Identification and validation of a prognostic signature of autophagy, apoptosis and pyroptosis-related genes for head and neck squamous cell carcinoma: to imply therapeutic choices of HPV negative patients.

Introduction: An effective tool is needed to predict the prognosis of head and neck squamous cell carcinoma (HNSCC). Human papillomavirus (HPV) positive HNSCC patients generally have a favorable survival and a promising responsiveness to radiotherapy, chemoradiotherapy and checkpoint blockades. However, HPV negative patients, the majority of HNSCC patients, have been largely overlooked. Cell death has been involved in the therapeutic resistance of cancers. To this end, we aimed to identify the association of autophagy, apoptosis and pyroptosis-related genes with the prognosis of HNSCC, and construct a prognostic signature to predict the prognosis for HNSCC, especially for HPV negative HNSCC. Methods: Autophagy and apoptosis-related genes were obtained from Gene Set Enrichment Analysis (GSEA) website, and pyroptosis-related genes were obtained from GSEA and Gene Ontology (GO) database. We established the cell death index (CDI) based on RNA sequencing (RNA-seq) data and clinicopathological information from The Cancer Genome Atlas (TCGA) dataset. The prognostic value of CDI was verified by Kaplan-Meier, receiver operating characteristic (ROC) and univariate and multivariate Cox regression analyses in TCGA dataset, and validated with the datasets from Gene Expression Omnibus (GEO) and Qilu Hospital of Shandong University. We further assessed the immune microenvironment of patients with high and low CDI scores. Moreover, the expression of the signature genes in HNSCC cell lines were explored.
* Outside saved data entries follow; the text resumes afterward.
(* ===== verification/Prelude.v ===== *)
(** A model of the repository manager, a server that grants access to resources
    on the evidence of signed credentials.

    THE PROGRAM. A client connects and sends a credential: a public key and
    certificates, each with clauses of a logic program, two times, the public key
    of its issuer and a signature. The server reads the message with a generated
    lexer and parser (src/parser, on the C run time of ANTLR in
    src/antlr/libantlr3c-3.4), walks the tree into objects
    (src/manager/AstWalker.h, src/utils/Certificate.h, Credential.h), checks the
    signatures and turns each clause into a statement of its issuer
    (src/utils/SecurityService.h), challenges the client to sign a random text,
    writes the policy (src/utils/Policy.h, Rule.h) and the statements to a file
    for XSB Prolog, and then answers requests by asking XSB whether the policy
    allows them. src/manager/TransportService.h is the server with its processes,
    src/manager/RepositoryManager.cpp the entry point.

    THE FILES, in the order of their dependencies. Definitions carry the names
    of the functions and members they model.
    - Prelude: outcomes (a value, an exception, undefined behaviour), machine
      integers, lists. CppString: the strings of C++ as lists of characters, with
      find, substr and the other members the code calls. Lines: texts of lines and
      fields, for what is written to be read by other programs.
    - Utils (RepositoryManagerUtils.h): the string constants, trim, and
      getUTCTimeSec with the calendar functions of C.
    - Mutex (Mutex.h, FifoQueue.h): the class over a mutex, and threads that run code
      between lock and unlock. FifoQueue (FifoQueue.h): a queue of nodes on a heap and
      the threads that share it, statement by statement. Timer, TimerUnits, ClockTimer
      (Timer.h): the timer, with the rounding of its readings, its units and output,
      and the one for systems without clock_gettime.
    - Rule, Policy, Certificate, Credential: the classes of the same names, a
      record each and a definition for each method.
    - OpenSSL: the class of the operations of OpenSSL that the code calls, the
      laws it relies on, and an instance for the witnesses.
    - SecurityService (SecurityService.h): digests, signatures, challenges,
      verification of credentials and transformation of clauses. Query: queries,
      the two threads of executeQuery as a step relation, the binder file.
    - AstWalker (AstWalker.h): the walk from the tree to a credential.
    - HashTable, Vector, VectorFactory, IntTrie, Topo (antlr3collections.c): the
      collections of the run time, with chains, arrays and nodes as the code has
      them. Bitset (antlr3bitset.c): its sets of numbers. RtString, StringUTF8
      (antlr3string.c): its strings of 8 and of 16 bits, the factory that owns them
      and their conversion to UTF-8.
    - ConvertUTF (antlr3convertutf.c): the conversions between UTF-8, UTF-16 and
      UTF-32. CharStreams (antlr3inputstream.c, antlr3filestream.c): the streams of
      characters over the bytes of a text, for every encoding and both byte orders.
    - CyclicDFA (antlr3cyclicdfa.c): the automata that choose alternatives, over
      a class of streams; InputStream (antlr3inputstream.c) and TokenStream
      (antlr3tokenstream.c) are its two instances. InputRefine: the first is what
      CharStreams does on a text of 8 bits. TokenBuffer (antlr3tokenstream.c): the
      stream of tokens as it is kept, with the buffer that is filled from a source, and
      every operation. BufferRefine: what its reader sees, over any source and over the
      lexer, and that the second is what TokenStream does.
    - LexerTables, Lexer (RepositoryManagerLexer.c, antlr3lexer.c): the tables
      and the rules of the lexer. LexerSpec: what each rule reads. LexerProps,
      LexerTypes: the theorems. TokenStore (antlr3commontoken.c, antlr3lexer.c): tokens
      in memory with the pools of their factory, and the whole lexer with its stack of
      streams. TokenRefine: the factory, and that tokens in memory are those of Lexer.
    - Tree (antlr3basetree.c, antlr3commontree.c, the two adaptors and
      antlr3rewritestreams.c): syntax trees as values, with which the parser is
      modelled. TreeStore: the nodes, the vectors of their children and the factory in
      memory, with every operation. TreeRefine: which trees the memory holds, and what
      each operation makes of them. TreePrograms: a program of calls builds the trees
      that the definitions of Tree compute. TreeCopy: copying and printing trees.
      RewriteStore, RewriteRefine (antlr3rewritestreams.c): the rewrite streams with the
      pool of their structures, and what they are as lists.
      NodeStream, NodeRefine (antlr3commontreenodestream.c): the streams that write a tree
      down as a list of nodes, and what their readers see of it. TreeDot
      (antlr3basetreeadaptor.c): the pictures of trees for Graphviz, and their reader.
    - Debugger (antlr3debughandlers.c): the listener that reports a parse to a debugger
      over a socket. DebugProtocol: what the debugger reads. TreeDebug
      (antlr3basetreeadaptor.c, antlr3commontreeadaptor.c): the tree adaptor that tells
      that listener what it does.
    - Recognizer (antlr3baserecognizer.c): matching and error recovery, as the parser
      uses them. Backtrack: the rest of the recognizer, with exceptions, syntactic
      predicates and the memory of rules, a trie of tries. BacktrackProps: predicates
      are parsing expressions, and the memory changes no result. ParserTables, Parser
      (RepositoryManagerParser.c): the follow sets and the 18 rules. Grammar: the
      language, RepositoryManager.g, as relations. ParserSpec: phrases are
      parsed. ParserTotal: every rule returns on every input. ParserProps: the
      theorem about the whole parser.
    - Message: from the text of a credential to its object (the first half of
      processMsg). TransportService: connections, requests, the listener, main.

    THE THEOREMS. Each is introduced by a comment with its number. They show
    that replies are sent only to clients whose response passed the check of its signature,
    and that what is granted was answered by XSB (C1, C7); what the check amounts to is
    stated with it (SecurityService: an unreadable key accepts every signature); that the parser accepts exactly the language of
    the grammar (C2) and that every message is parsed to an end (C4), that the
    lexer inverts printing and always advances (LexerProps) and emits only tokens whose
    text fits their type (LexerTypes), and that a printed
    credential is read back as the object it describes (C3); what a signature check, the
    verification of a credential and the transformation of its clauses do
    (SecurityService); that no byte is read outside the message buffer and
    that a connection is served to its end (TransportService); that the
    collections implement finite maps, lists, sets and a topological sort, with the
    inputs for which they do not (HashTable, Vector, VectorFactory, IntTrie, Bitset,
    Topo); that its strings hold the text their operations say and are freed exactly
    once (RtString, StringUTF8); that the conversions keep exactly the characters of a
    text and stop where it is illegal (ConvertUTF), and that a stream over the encoding
    of a text reads as that text without leaving the memory (CharStreams, InputRefine); that a
    reader of the buffer of tokens sees those of its channel in order, whatever it
    marks and rewinds, and that over the lexer these are the tokens the parser model
    reads (BufferRefine); that the trees in memory, with
    nodes that are given back and used again, are the trees as values, and that a copy of
    a tree shares no node with it (TreePrograms, TreeCopy), and that rewrite streams in
    memory do not know of each other (RewriteRefine); that the stream of a tree is the tree
    written down, from which a reader builds it again (NodeRefine), and that a picture shows
    the tree (TreeDot); that the listener and a debugger keep in step and events are
    read as they were sent (DebugProtocol), and that telling them changes no tree
    (TreeDebug); that a syntactic predicate
    decides whether its expression matches and where it leaves a trace in the recognizer, and
    that the memory of rules changes no result (BacktrackProps); that the code
    between lock and unlock is one step for other threads (Mutex), and that threads see
    the queue first in, first out (FifoQueue); that a token keeps the text it was
    emitted with (TokenRefine); and, for
    each component, what its operations return on every branch. Several theorems
    state defects: a text or an interleaving on which the code hangs, reads out
    of bounds, is killed, or accepts what it should refuse. The theorems without a
    number support the others or state further defects.

    BOUNDS AND FUEL. A loop of the code that is not structural is a fixpoint
    over fuel and returns [Undef NoFuel] without it; the theorems that such a
    loop returns state how much is enough (above the number of children for the
    walk, twice the number of tokens and two for the parser, the number of
    pieces of the input for the requests, one above the capacity of the buffer
    for the read loop, the entries of a table for its enumeration, the nodes of a
    graph and two for its sort), and the divergences are stated for every fuel.
    size_t, the words of bit sets and the buffers have their widths; signed
    overflow of int is undefined behaviour. The types ANTLR3_MARKER and ANTLR3_INTKEY have
    32 bits, as the build leaves ANTLR3_USE_64BIT undefined: stop indices and keys are
    cut to that width (Backtrack, TokenBuffer, NodeStream), and so are the pointers that
    are kept as markers (TokenStore, for texts) or pass through ANTLR3_FUNC_PTR (Backtrack,
    for tries); the theorems say where memory must lie for this to be harmless. The streams
    of characters (CharStreams, InputStream, Lexer) have offsets into a text below 2 GB in
    the place of pointers, and the remaining casts through ANTLR3_FUNC_PTR, of pointers to
    structures of the run time, are modelled for structures below 4 GB.

    PARAMETERS. OpenSSL, XSB (the answer to a query), sockets (the pieces that
    read delivers), fork and accept (the events of the listener), time and rand
    are arguments, as are the socket of the debugger, which takes some of each text that is
    sent, and the answers of the debugger.

    NOT MODELLED. OpenSSL, a library of the system, and XSB (src/XSB), a Prolog system
    that the server runs as another process and knows by its output only; output to
    the console; a failing malloc, but for the one of a mutex; the sharing of the file
    rlf_tmp.P between processes, each of which has its own in the model; the effect of
    pthread_kill on a detached thread that has ended, which is undefined and is refused in
    Query; the parts of the run time no generated code calls
    (tree parsers over the streams of nodes); ctime, which depends on the
    zone of the machine. The parser is modelled with tokens, trees and rewrite streams
    as values, with texts as lists of characters: by TokenRefine, TreePrograms and
    RewriteRefine they are those the memory holds. *)
(** The prelude: outcomes, machine integers, tactics and lemmas on lists. *)
From Stdlib Require Export Ascii ZArith Lia.
From stdpp Require Export base tactics list strings gmap.
#[global] Open Scope Z_scope.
Results: We found that CDI was an independent prognostic indicator for overall survival (hazard ratio 3.80, 95% confidential interval: 2.70-5.40, P < 0.001). Furthermore, HNSCC patients with high CDI scores obtained increased overall survival post radiation indicating benefits from radiotherapy of this subgroup. On the other hand, HPV negative HNSCC patients with low CDI exhibited increased checkpoint gene expressions, an inflamed tumor microenvironment and an enriched immune response-related functions, suggesting the potential benefits from checkpoint immunotherapies of this subgroup. Moreover, we validated the baseline and induced expressions of above 16 genes in two HPV negative HNSCC cell lines, CAL27 and SCC-15. Discussion: We established a prognostic signature and emphasized its implements in the therapeutic choices of HPV negative HNSCC patients, the majority and the poor outcome population of HNSCC.